==== RECORDS FOR THE EXERCISE ====

(** ResourceVersion, generation and managedFields are invisible. Objects that
    differ in nothing else have the same normalized bytes and the same hash, so a
    write that only bumped them deduplicates away. *)
Theorem volatile_fields_not_hashed `{Unstructured, Encoders} o1 o2 meta1 meta2 policy :
  o1 !! "metadata" = Some (JObj meta1) -> o2 !! "metadata" = Some (JObj meta2) ->
  delete "metadata" o1 = delete "metadata" o2 ->
  (forall field, field <> "managedFields" -> field <> "resourceVersion" ->
     field <> "generation" -> meta1 !! field = meta2 !! field) ->
  GetAnnotations o1 = GetAnnotations o2 ->
  NormalizedJSON o1 policy = NormalizedJSON o2 policy /\ ObjectHash o1 policy = ObjectHash o2 policy.
Proof.
  intros H1 H2 Hd Hf Ha.
  assert (Hh : hasActorsAnnotation o1 = hasActorsAnnotation o2)
    by (unfold hasActorsAnnotation; by rewrite Ha).
  assert (Hstrip : forall b, stripVolatileFields o1 b = stripVolatileFields o2 b).
  { intros b. rewrite (strip_metadata _ _ _ H1), (strip_metadata _ _ _ H2).
    assert (map_imap (strip_field b) meta1 = map_imap (strip_field b) meta2) as ->.
    { apply map_eq. intros i. rewrite !map_lookup_imap.
      destruct (decide (i = "managedFields" \/ i = "resourceVersion" \/ i = "generation")) as [Hv|Hv].
      - by destruct (meta1 !! i), (meta2 !! i); simpl; unfold strip_field;
          rewrite ?decide_True by done.
      - rewrite Hf; [done|tauto..]. }
    by apply insert_same_rest. }
  unfold NormalizedJSON, ObjectHash, normalizeObject. rewrite Hstrip, Hh.
  destruct (Apply _ _); [|done]. destruct (json_marshal _); done.
Qed.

====

* YOUR OBJECTIVE *
Only the lines of the data holding the string "unfold" are wanted; copy each of them.

* EXERCISE RESULT *
    by (unfold hasActorsAnnotation; by rewrite Ha).
      - by destruct (meta1 !! i), (meta2 !! i); simpl; unfold strip_field;
  unfold NormalizedJSON, ObjectHash, normalizeObject. rewrite Hstrip, Hh.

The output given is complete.